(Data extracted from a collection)

(* ===== verification/_CoqProject ===== *)
-Q . S2P
Prelude.v
PyFloat.v
Json.v
Models.v
Planner.v
Safetensors.v
Llama.v
Manifest.v
Profiles.v
Fit.v
Compute.v
Link.v
Measured.v
Wire.v
Runner.v
Activation.v
TextOutput.v
Admission.v
Session.v
Runtime.v
App.v
Concurrent.v
Evidence.v
Acceptance.v
Sweep.v
SweepRun.v
(* ===== verification/Prelude.v ===== *)
(** * hLLM control plane: verification library

    hLLM runs one language model on two machines.  Its Python control plane
    (src/python/hllm_control) reads a checkpoint, plans where to split the layers, checks
    the plan against measurements, opens a session with the two workers, serves completions
    over HTTP and writes records of qualification experiments.  This library models that
    control plane as executable definitions, with the names of the source, and proves what
    each part promises to the next.

    ** The parts

    - Prelude.v: exceptions and the [result] monad, Python equality, sequences,
      dictionaries, sorting, text, with the lemmas and tactics ([inv_ok], [bool_to_prop])
      the other files share.  PyFloat.v: binary64 arithmetic on [SpecFloat], conversions,
      [math.ceil], [statistics.median], [timestamp].  Json.v: the canonical JSON text and
      the digest of a value (serialization.py); SHA-256 is the class [Hash].
    - Models.v (models.py): the domain models with their field constraints and validators.
    - Planner.v (planner/planner.py): enumeration, feasibility, scores and ranks of
      placements, the memory of stages, the digest of a plan.
    - Safetensors.v, Llama.v, Manifest.v (prepare/): the header of a checkpoint file, the
      architecture adapters, and the manifest built from them.
    - Profiles.v, Fit.v, Link.v (profiling/models.py, memory.py, link.py): measured profiles
      and their completeness, the memory fit with its physical envelope, link measurements.
    - Compute.v, Runner.v (profiling/compute.py, runner.py): the summary of a compute run, and
      the run of a native profiler - its checks, preflight, files, process and sealed profile -
      as a computation over the output files that can raise ([RunM]).
    - Measured.v (planner/measured.py): placement from a bundle of measured profiles.
    - Wire.v (wire.py): manifests and plans as protocol messages, both ways.
    - Activation.v (planner/activation.py): the gate a measured plan passes before loading.
    - Session.v (controller.py): a deployment session as a machine over the RPCs it makes:
      entering, generating, cancelling, closing.
    - Admission.v, TextOutput.v, App.v (serving/app.py, tokenizer.py, logprobs.py): the FIFO
      admission as a step relation, the streamed text with its stop strings, and the
      handler of a completion with its yields, metrics and exceptions.
    - Runtime.v (serving/runtime.py): the serving process, its registry of requests, health
      and retirement, as a step relation over all requests.
    - Concurrent.v, Evidence.v, Acceptance.v (qualification/concurrent.py): the records of
      two-request experiments; what they derive from the workers' observations; what an
      accepted record guarantees.
    - Sweep.v, SweepRun.v (qualification/sweep.py): the frozen protocol of a sweep of
      placements, its schedule, statistics and acceptance, and a run of it over the store of
      results already measured.  The generator of [random.Random] is the class [PyRandom].

    A call that can raise is a [result]; a pydantic model is a record, with [X_fields] for
    its field constraints, the validators under their own names, [X_dump] for its JSON and
    [validate_X] for construction.  Several failed field constraints are one
    [ValidationError].  State is passed explicitly; interleavings are step relations with
    reachability; external answers (RPCs, clocks, files, the tokenizer, SHA-256) are
    arguments or classes, with laws only where a theorem names them ([HashLaws]: a digest is
    64 hexadecimal digits).

    ** What the theorems show

    - Planning: the plan chosen is a feasible candidate of the best score, the candidates are
      exactly the splits and orders, each stage fits the memory it is charged to, the stages
      partition the layers and conserve the weights, the digest seals the plan.
    - Preparation: an inspected file is laid out without overlap or gap, a manifest accounts
      for every tensor once, only supported configurations are described.
    - Profiles and fit: a completed run has exactly the expected rows; [safe] means that
      peak, margin and headroom fit the available bytes, and more memory never makes a fit
      worse; a measured placement is backed by evidence of every part of its scope, and a
      bundle read back from disk serves the same evaluation.
    - Profile runs: no native process starts before the checkpoint, the key and the memory
      were checked; a run touches no file it did not make; a returned profile holds exactly
      what the native process recorded.
    - Session and serving: entering loads every stage or unloads what it may have loaded;
      unloading ends; a request is always forgotten; the runtime's books agree with its
      requests; at most the configured requests are admitted and a free slot is taken; the
      text sent is the decoded text cut at the first stop string; the counters add up.
    - Wire: both round trips are the identity.
    - Evidence: every overlap interval is backed by the worker's own observations; an
      accepted record shows exact output, independent cancellation, protected workers,
      capacity and envelopes; a record can always be assembled, and loads again.
    - Sweep: a passing sweep is complete, exact, stable and within its regret limit; the
      placement it calls selected is the one [create_plan] selects; every round visits every
      placement once; a run only adds results, and running it again gives the same report.

    ** Bounds

    The loops the source bounds by time carry fuel: unloading polls every 20 ms for 5000 ms
    (251 rounds), retirement every 10 ms for 5000 ms (501 rounds).  The clock of these loops
    advances by at least the sleep, and [unload_terminates] and [retire_confirms] prove that
    the fuel is never what ends them.  Other recursions are structural.  Integers are
    unbounded, as in Python; the scalar ranges of protobuf and the field bounds of the
    models are checked where the source checks them.

    ** Not modelled

    cli.py, planner/explain.py and the text of /metrics (formatting); planner/config.py (YAML
    into modelled records); the output of ps, nvidia-smi and vm_stat that runner.py parses;
    qualification/host.py and native.py (processes, ssh, sampling); generated protobuf and
    gRPC code; FastAPI routing, ManagedStream and the disconnect monitor; files other than
    those of Safetensors.v, Manifest.v, Measured.v, Runner.v and SweepRun.v; of
    qualification/sweep.py the freezing of a protocol and the printed summary, of
    concurrent.py the reading and writing of the record's file; the C++ workers. *)

From Stdlib Require Import Ascii.
From stdpp Require Export prelude strings pretty list numbers sorting.
(* ===== verification/PyFloat.v ===== *)
(** * Python floats

    The [float] of the control plane is an IEEE-754 binary64 number, computed
    with the Standard Library's [SpecFloat] (precision 53, maximal exponent
    1024).  Conversions from and to [int], true division, [math.ceil],
    [statistics.median] and the compensated [sum] of CPython 3.12 are written
    out, with the exceptions they raise. *)

From Stdlib Require Import SpecFloat.
From S2P Require Export Prelude.

Definition prec : Z := 53.
Definition emax : Z := 1024.

Abbreviation float := spec_float.

Definition fadd (x y : float) : float := SFadd prec emax x y.
Definition fsub (x y : float) : float := SFsub prec emax x y.
Definition fmul (x y : float) : float := SFmul prec emax x y.
Definition fabs (x : float) : float := SFabs x.
Definition flt (x y : float) : bool := SFltb x y.
Definition fle (x y : float) : bool := SFleb x y.

#[export] Instance pyeq_float : PyEq float := SFeqb.

Declare Scope float_scope.
Delimit Scope float_scope with float.
Infix "+" := fadd : float_scope.
Infix "-" := fsub : float_scope.
Infix "*" := fmul : float_scope.
Infix "<?" := flt : float_scope.
Infix "<=?" := fle : float_scope.

Definition f0 : float := S754_zero false.
Definition finf : float := S754_infinity false.

Definition is_nan (x : float) : bool := match x with S754_nan => true | _ => false end.
Definition is_finite (x : float) : bool :=
  match x with S754_zero _ | S754_finite _ _ _ => true | _ => false end.

(** [float(n)], also the implicit conversion of an [int] operand. *)
Definition float_of_int (n : Z) : result float :=
  match binary_normalize prec emax n 0 false with
  | S754_infinity _ => raise OverflowError "int too large to convert to float"
  | x => Ok x
  end.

* [PROMPT]
Would you output every entry exactly as it was written?

* [ANSWER TO THE PROBLEM]
(* ===== verification/_CoqProject ===== *)
-Q . S2P
Prelude.v
PyFloat.v
Json.v
Models.v
Planner.v
Safetensors.v
Llama.v
Manifest.v
Profiles.v
Fit.v
Compute.v
Link.v
Measured.v
Wire.v
Runner.v
Activation.v
TextOutput.v
Admission.v
Session.v
Runtime.v
App.v
Concurrent.v
Evidence.v
Acceptance.v
Sweep.v
SweepRun.v
(* ===== verification/Prelude.v ===== *)
(** * hLLM control plane: verification library

    hLLM runs one language model on two machines.  Its Python control plane
    (src/python/hllm_control) reads a checkpoint, plans where to split the layers, checks
    the plan against measurements, opens a session with the two workers, serves completions
    over HTTP and writes records of qualification experiments.  This library models that
    control plane as executable definitions, with the names of the source, and proves what
    each part promises to the next.

    ** The parts

    - Prelude.v: exceptions and the [result] monad, Python equality, sequences,
      dictionaries, sorting, text, with the lemmas and tactics ([inv_ok], [bool_to_prop])
      the other files share.  PyFloat.v: binary64 arithmetic on [SpecFloat], conversions,
      [math.ceil], [statistics.median], [timestamp].  Json.v: the canonical JSON text and
      the digest of a value (serialization.py); SHA-256 is the class [Hash].
    - Models.v (models.py): the domain models with their field constraints and validators.
    - Planner.v (planner/planner.py): enumeration, feasibility, scores and ranks of
      placements, the memory of stages, the digest of a plan.
    - Safetensors.v, Llama.v, Manifest.v (prepare/): the header of a checkpoint file, the
      architecture adapters, and the manifest built from them.
    - Profiles.v, Fit.v, Link.v (profiling/models.py, memory.py, link.py): measured profiles
      and their completeness, the memory fit with its physical envelope, link measurements.
    - Compute.v, Runner.v (profiling/compute.py, runner.py): the summary of a compute run, and
      the run of a native profiler - its checks, preflight, files, process and sealed profile -
      as a computation over the output files that can raise ([RunM]).
    - Measured.v (planner/measured.py): placement from a bundle of measured profiles.
    - Wire.v (wire.py): manifests and plans as protocol messages, both ways.
    - Activation.v (planner/activation.py): the gate a measured plan passes before loading.
    - Session.v (controller.py): a deployment session as a machine over the RPCs it makes:
      entering, generating, cancelling, closing.
    - Admission.v, TextOutput.v, App.v (serving/app.py, tokenizer.py, logprobs.py): the FIFO
      admission as a step relation, the streamed text with its stop strings, and the
      handler of a completion with its yields, metrics and exceptions.
    - Runtime.v (serving/runtime.py): the serving process, its registry of requests, health
      and retirement, as a step relation over all requests.
    - Concurrent.v, Evidence.v, Acceptance.v (qualification/concurrent.py): the records of
      two-request experiments; what they derive from the workers' observations; what an
      accepted record guarantees.
    - Sweep.v, SweepRun.v (qualification/sweep.py): the frozen protocol of a sweep of
      placements, its schedule, statistics and acceptance, and a run of it over the store of
      results already measured.  The generator of [random.Random] is the class [PyRandom].

    A call that can raise is a [result]; a pydantic model is a record, with [X_fields] for
    its field constraints, the validators under their own names, [X_dump] for its JSON and
    [validate_X] for construction.  Several failed field constraints are one
    [ValidationError].  State is passed explicitly; interleavings are step relations with
    reachability; external answers (RPCs, clocks, files, the tokenizer, SHA-256) are
    arguments or classes, with laws only where a theorem names them ([HashLaws]: a digest is
    64 hexadecimal digits).

    ** What the theorems show

    - Planning: the plan chosen is a feasible candidate of the best score, the candidates are
      exactly the splits and orders, each stage fits the memory it is charged to, the stages
      partition the layers and conserve the weights, the digest seals the plan.
    - Preparation: an inspected file is laid out without overlap or gap, a manifest accounts
      for every tensor once, only supported configurations are described.
    - Profiles and fit: a completed run has exactly the expected rows; [safe] means that
      peak, margin and headroom fit the available bytes, and more memory never makes a fit
      worse; a measured placement is backed by evidence of every part of its scope, and a
      bundle read back from disk serves the same evaluation.
    - Profile runs: no native process starts before the checkpoint, the key and the memory
      were checked; a run touches no file it did not make; a returned profile holds exactly
      what the native process recorded.
    - Session and serving: entering loads every stage or unloads what it may have loaded;
      unloading ends; a request is always forgotten; the runtime's books agree with its
      requests; at most the configured requests are admitted and a free slot is taken; the
      text sent is the decoded text cut at the first stop string; the counters add up.
    - Wire: both round trips are the identity.
    - Evidence: every overlap interval is backed by the worker's own observations; an
      accepted record shows exact output, independent cancellation, protected workers,
      capacity and envelopes; a record can always be assembled, and loads again.
    - Sweep: a passing sweep is complete, exact, stable and within its regret limit; the
      placement it calls selected is the one [create_plan] selects; every round visits every
      placement once; a run only adds results, and running it again gives the same report.

    ** Bounds

    The loops the source bounds by time carry fuel: unloading polls every 20 ms for 5000 ms
    (251 rounds), retirement every 10 ms for 5000 ms (501 rounds).  The clock of these loops
    advances by at least the sleep, and [unload_terminates] and [retire_confirms] prove that
    the fuel is never what ends them.  Other recursions are structural.  Integers are
    unbounded, as in Python; the scalar ranges of protobuf and the field bounds of the
    models are checked where the source checks them.

    ** Not modelled

    cli.py, planner/explain.py and the text of /metrics (formatting); planner/config.py (YAML
    into modelled records); the output of ps, nvidia-smi and vm_stat that runner.py parses;
    qualification/host.py and native.py (processes, ssh, sampling); generated protobuf and
    gRPC code; FastAPI routing, ManagedStream and the disconnect monitor; files other than
    those of Safetensors.v, Manifest.v, Measured.v, Runner.v and SweepRun.v; of
    qualification/sweep.py the freezing of a protocol and the printed summary, of
    concurrent.py the reading and writing of the record's file; the C++ workers. *)

From Stdlib Require Import Ascii.
From stdpp Require Export prelude strings pretty list numbers sorting.
(* ===== verification/PyFloat.v ===== *)
(** * Python floats

    The [float] of the control plane is an IEEE-754 binary64 number, computed
    with the Standard Library's [SpecFloat] (precision 53, maximal exponent
    1024).  Conversions from and to [int], true division, [math.ceil],
    [statistics.median] and the compensated [sum] of CPython 3.12 are written
    out, with the exceptions they raise. *)

From Stdlib Require Import SpecFloat.
From S2P Require Export Prelude.

Definition prec : Z := 53.
Definition emax : Z := 1024.

Abbreviation float := spec_float.

Definition fadd (x y : float) : float := SFadd prec emax x y.
Definition fsub (x y : float) : float := SFsub prec emax x y.
Definition fmul (x y : float) : float := SFmul prec emax x y.
Definition fabs (x : float) : float := SFabs x.
Definition flt (x y : float) : bool := SFltb x y.
Definition fle (x y : float) : bool := SFleb x y.

#[export] Instance pyeq_float : PyEq float := SFeqb.

Declare Scope float_scope.
Delimit Scope float_scope with float.
Infix "+" := fadd : float_scope.
Infix "-" := fsub : float_scope.
Infix "*" := fmul : float_scope.
Infix "<?" := flt : float_scope.
Infix "<=?" := fle : float_scope.

Definition f0 : float := S754_zero false.
Definition finf : float := S754_infinity false.

Definition is_nan (x : float) : bool := match x with S754_nan => true | _ => false end.
Definition is_finite (x : float) : bool :=
  match x with S754_zero _ | S754_finite _ _ _ => true | _ => false end.

(** [float(n)], also the implicit conversion of an [int] operand. *)
Definition float_of_int (n : Z) : result float :=
  match binary_normalize prec emax n 0 false with
  | S754_infinity _ => raise OverflowError "int too large to convert to float"
  | x => Ok x
  end.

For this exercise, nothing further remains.